Credentials & the redaction scope

Test logins are passed ONCE, at walk_open(credentials={username?, password?}), and live only inside the session's worker thread. Filling happens via the dedicated act {type:'fill_credential', field:'username'|'password', ref:…} — the secret never transits the host loop, and the action echo logs only the field name. Argument values are never logged at open.

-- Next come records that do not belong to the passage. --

(* ===== verification/TransferSpecs.v ===== *)
(** * File transfers end to end

    The agent's [file_transfer] handler (file [Transfer]) with the answers of the
    server's download handler (file [Files]). *)

From stdpp Require Import relations.
From S2P Require Import Prelude Text Platform Prog Models JobState Database Scope Quota Checkin Inventory Host Update Packages Transfer Paging Tenancy Fleet Files FileSpecs.

(** The download information comes from the server: what [Download] answered to
    the agent's request. *)
Definition served_by (h : FilesHandler) (ctx : Ctx) (lib : JobLib) : Prop :=
  forall id info, jl_info lib id = Some info ->
    exists env s, run_result (Download h ctx id) env s = inl (Answer (JSON 200 (BDownload info))).

(** The URL that the local storage backend hands out. *)
Lemma served_url h ctx lib id info : served_by h ctx lib -> jl_info lib id = Some info -> fd_url info = URL id.
Proof.
  intros Hs Hi. destruct (Hs id info Hi) as (env & s & Hr). destruct (download_spec h ctx id env s) as [_ H]. rewrite Hr in H.
  destruct H as [[H|H]|(f & now & _ & _ & _ & H)]; [done..|]. injection H as ->. done.
Qed.

Lemma URL_unsupported id : supported_url (URL id) = false.
Proof. done. Qed.

(** ** Theorem *)

(** C39: No file transfer completes: the download URL that the server answers has no
    scheme and no host, the agent requests it as it is, and the HTTP client refuses
    it.  Every transfer is reported as failed and puts nothing into the drop
    directory. *)
Theorem transfers_fail h ctx lib dropDir payload env a :
  served_by h ctx lib ->
  exists res, run_result (executeFileTransfer lib dropDir payload) env a = inl res /\ sub_status res = "failed" /\
    (ag_fs (run_store (executeFileTransfer lib dropDir payload) env a) = ag_fs a \/
     exists p, payload = JValid p /\
       Update.kept [temp_path dropDir (ftp_file_id p)] (ag_fs a) (ag_fs (run_store (executeFileTransfer lib dropDir payload) env a))).
Proof.
  intros Hs. pose proof (rg_run any_env _ _ _ env 0 a (fun _ => I) (transfer_rg lib dropDir payload a)) as (res & Hr & Ht).
  exists res. split; [done|]. destruct Ht as [(H1 & _ & _ & H2)|(p & info & c & -> & Hi & Hu & _)]; [done|].
  rewrite (served_url h ctx lib _ _ Hs Hi), URL_unsupported in Hu. done.
Qed.
Definition CreateRule (audit : bool) (ctx : Ctx) (body : option createAlertRuleRequest) : Handler unit :=
  match body with
  | None => stop (Error 400 "invalid request body")
  | Some req =>
      if car_name req =s "" then stop (Error 400 "name is required")
      else match car_condition req with
      | None => stop (Error 400 "condition is required")
      | Some condition =>
          match car_channels req with
          | None => stop (Error 400 "channels is required")
          | Some channels =>
              id ← new_id "alr";
              let ar := {| ar_tenant := ctx_tenant ctx; ar_name := car_name req; ar_condition := condition;
                           ar_channels := JValid channels; ar_enabled := default true (car_enabled req) |} in
              r ← exec (stmt_opt (insert_alert_rule id ar));
              match r with
              | None => stop (Error 500 "failed to create alert rule")
              | Some _ =>
                  _ ← audited audit ctx "alert_rule.create" "alert_rule" id [];
                  stop (JSON 201 (BAlertRule (Some (id, ar))))
              end
          end
      end
  end.

Definition ListRules (ctx : Ctx) : Handler unit :=
  r ← query (ListAlertRules (ctx_tenant ctx));
  match r with
  | None => stop (Error 500 "failed to list alert rules")
  | Some items => stop (JSON 200 (BAlertRuleList items))
  end.

Definition GetRule (ctx : Ctx) (id : string) : Handler unit :=
  r ← GetAlertRule (ctx_tenant ctx) id;
  match r with
  | None => stop (Error 500 "failed to get alert rule")
  | Some None => stop (Error 404 "alert rule not found")
  | Some (Some ar) => stop (JSON 200 (BAlertRule (Some (id, ar))))
  end.

Definition UpdateRule (audit : bool) (ctx : Ctx) (id : string) (body : option AlertRuleUpdate) : Handler unit :=
  match body with
  | None => stop (Error 400 "invalid request body")
  | Some req =>
      if bool_decide (ru_name req = None /\ ru_condition req = None /\ ru_channels req = None)
      then stop (Error 400 "no fields to update")
      else
        a ← UpdateAlertRule (ctx_tenant ctx) id req;
        after_change "alert rule" "update" a (
          _ ← audited audit ctx "alert_rule.update" "alert_rule" id [];
          r ← GetAlertRule (ctx_tenant ctx) id;
          stop (JSON 200 (BAlertRule (pair id <$> default None r))))
  end.

Definition DeleteRule (audit : bool) (ctx : Ctx) (id : string) : Handler unit :=
  a ← DeleteAlertRule (ctx_tenant ctx) id;
  after_change "alert rule" "delete" a (
    _ ← audited audit ctx "alert_rule.delete" "alert_rule" id [];
    stop NoContent).

Definition EnableRule (audit : bool) (ctx : Ctx) (id : string) : Handler unit :=
  a ← SetAlertRuleEnabled (ctx_tenant ctx) id true;
  after_change "alert rule" "enable" a (
    _ ← audited audit ctx "alert_rule.enable" "alert_rule" id [];
    stop NoContent).

Definition DisableRule (audit : bool) (ctx : Ctx) (id : string) : Handler unit :=
  a ← SetAlertRuleEnabled (ctx_tenant ctx) id false;
  after_change "alert rule" "disable" a (
    _ ← audited audit ctx "alert_rule.disable" "alert_rule" id [];
    stop NoContent).

(** ** All requests *)

Inductive ScheduleRequest :=
| SCreate (body : option createScheduledJobRequest)
| SList
| SGet (id : string)
| SUpdate (id : string) (body : option updateScheduledJobRequest)
| SDelete (id : string)
| SEnable (id : string)
| SDisable (id : string)
| RCreate (body : option createAlertRuleRequest)
| RList
| RGet (id : string)
| RUpdate (id : string) (body : option AlertRuleUpdate)
| RDelete (id : string)
| REnable (id : string)
| RDisable (id : string).

Definition schedule_serve (cron : Cron) (audit : bool) (ctx : Ctx) (q : ScheduleRequest) : Handler unit :=
  match q with
  | SCreate b => CreateSchedule cron audit ctx b
  | SList => ListSchedules ctx
  | SGet id => GetSchedule ctx id
  | SUpdate id b => UpdateSchedule cron audit ctx id b
  | SDelete id => DeleteSchedule audit ctx id
  | SEnable id => EnableSchedule audit ctx id
  | SDisable id => DisableSchedule audit ctx id
  | RCreate b => CreateRule audit ctx b
  | RList => ListRules ctx
  | RGet id => GetRule ctx id
  | RUpdate id b => UpdateRule audit ctx id b
  | RDelete id => DeleteRule audit ctx id
  | REnable id => EnableRule audit ctx id
  | RDisable id => DisableRule audit ctx id
  end.
(* ===== verification/ScheduleSpecs.v ===== *)
(** * Theorems on scheduled jobs and alert rules

    What each request stores, what the scheduler of [Scheduler] then considers
    due, and the scope check that updating a schedule leaves out. *)

From stdpp Require Import relations.
From S2P Require Import Prelude Prog Models JobState Database Scope Quota JobSteps JobsApi AgentJobs Checkin Scheduler Enrollment AgentAuth Tenancy Fleet FleetSpecs Schedules.

Notation G_any := (fun _ _ : DB => True).

(** ** Rules shared by the handlers *)

Lemma own_row_true {V : Type} `{!Owned V} T id k (v : V) : own_row T id k v = true <-> k = id /\ owner v = T.
Proof. unfold own_row. by rewrite andb_true_iff, !seqb_eq. Qed.

(** An [UPDATE] of the caller's row [id]. *)
Lemma update_own {V : Type} `{!Owned V} T id (f : V -> V) (t : gmap string V) v :
  t !! id = Some v -> owner v = T -> update_where (own_row T id) f t = <[id := f v]> t.
Proof.
  intros Hv HT. apply map_eq. intros k. rewrite lookup_update_where.
  destruct (decide (k = id)) as [->|Hk].
  - rewrite Hv, lookup_insert_eq. simpl. by rewrite (proj2 (own_row_true T id id v)).
  - rewrite lookup_insert_ne by done. destruct (t !! k) as [w|]; [|done]. simpl.
    destruct (own_row T id k w) eqn:E; [|done]. by apply own_row_true in E as [? _].
Qed.

Lemma count_own {V : Type} `{!Owned V} T id (t : gmap string V) :
  count_where (own_row T id) t <> 0 <-> exists v, t !! id = Some v /\ owner v = T.
Proof.
  unfold count_where. rewrite map_size_ne_0_lookup. split.
  - intros (k & v & [Hv Ho]%map_lookup_filter_Some). simpl in Ho. apply own_row_true in Ho as [-> ?]. eauto.
  - intros (v & Hv & Ho). exists id, v. apply map_lookup_filter_Some. split; [done|]. by apply own_row_true.
Qed.

(** The one statement of such a handler: done on the caller's row, or an error. *)
Lemma affected_rg {V : Type} `{!Owned V} (E : Env -> Prop) (get : DB -> gmap string V) (change : DB -> DB) T id db
    (Q : Response + Affected -> DB -> Prop) :
  (forall a, a <> Done -> Q (inr a) db) ->
  (forall v, get db !! id = Some v -> owner v = T -> Q (inr Done) (change db)) ->
  (get db !! id = None \/ (exists v, get db !! id = Some v /\ owner v <> T) -> change db = db) ->
  rg E (=) G_any (affected (fun db => Some (change db, count_where (own_row T id) (get db)))) Q db.
Proof.
  intros Herr Hok Hsame. unfold affected. rg_step. apply rg_exec. intros ? <-. split; [done|]. split.
  { intros _. rg_step. by apply Herr. }
  split; [done|]. rg_step. destruct (count_where (own_row T id) (get db)) as [|n] eqn:Hn.
  - rewrite Hsame; [by apply Herr|]. destruct (get db !! id) as [v|] eqn:Hv; [right|by left].
    exists v. split; [done|]. intros Ho. apply (proj2 (count_own T id (get db))) in Hn; [done|]. eauto.
  - assert (count_where (own_row T id) (get db) <> 0) as (v & Hv & Ho)%count_own by lia. by eapply Hok.
Qed.

Lemma update_foreign {V : Type} `{!Owned V} T id (f : V -> V) (t : gmap string V) :
  t !! id = None \/ (exists v, t !! id = Some v /\ owner v <> T) -> update_where (own_row T id) f t = t.
Proof.
  intros H. apply map_eq. intros k. rewrite lookup_update_where. destruct (t !! k) as [v|] eqn:Hk; [|done]. simpl.
  destruct (own_row T id k v) eqn:E; [|done]. apply own_row_true in E as [-> Ho]. destruct H as [?|(w & ? & ?)]; congruence.
Qed.

Lemma set_scheduled_same db : set_scheduled_jobs (scheduled_jobs db) db = db.
Proof. by destruct db. Qed.

Lemma update_schedules_rg (E : Env -> Prop) T id f db (Q : Response + Affected -> DB -> Prop) :
  (forall a, a <> Done -> Q (inr a) db) ->
  (forall sj, scheduled_jobs db !! id = Some sj -> sj_tenant sj = T ->
     Q (inr Done) (set_scheduled_jobs (<[id := f sj]> (scheduled_jobs db)) db)) ->
  rg E (=) G_any (affected (update_schedules T id f)) Q db.
Proof.
  intros Herr Hok. unfold update_schedules.
  apply (affected_rg E scheduled_jobs (fun db => set_scheduled_jobs (update_where (own_row T id) f (scheduled_jobs db)) db)); [done|..].
  - intros sj Hsj HT. rewrite (update_own T id f _ sj) by done. by apply Hok.
  - intros H. by rewrite update_foreign, set_scheduled_same.
Qed.

Lemma after_change_rg (E : Env -> Prop) noun verb a k db (Q : Response + unit -> DB -> Prop) :
  (forall r, (400 <= resp_status r)%Z -> Q (inl r) db) -> (a = Done -> rg E (=) G_any k Q db) ->
  rg E (=) G_any (after_change noun verb a k) Q db.
Proof. intros Herr Hk. destruct a; simpl; [by apply Hk|apply Herr..]; simpl; lia. Qed.

(** ** Creating *)

(** A request that may be stored, with its parsed expression. *)
Definition admissible (cron : Cron) (ctx : Ctx) (req : createScheduledJobRequest) (next : Z -> Z) : Prop :=
  csj_name req <> "" /\ csj_job_type req ∈ allJobTypes /\ csj_payload req <> "" /\
  outside_scope ctx (csj_target req) = false /\ cron (csj_cron_expr req) = inl next.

Redaction layer: before any snapshot or log entry is retained or returned, every exact credential value is replaced with *** — including page echoes ("signed in as …" banners, input values). The scope is exact-string replacement: pixel content of screenshots and server-side TRANSFORMS of a secret (hashes, masked variants) are not covered — use throwaway test accounts, never real ones.

Audit trail

The session log is the audit trail, retained past proto_close (the same retention that grounds prototype sessions): one entry per snapshot (url, title, refs, text, screenshot), per action (redacted echo), per policy_block and per cap_reached. Every snapshot also writes a per-step screenshot to data/sessions/<browser_session_id>/step-<n>.png (fail-soft), referenced from the snapshot as <browser_session_id>/step-<n>.png relative to the sessions dir — record_usability_session validates those paths (containment under the data dir stays enforced) and the replay view serves them via /sessions-files/.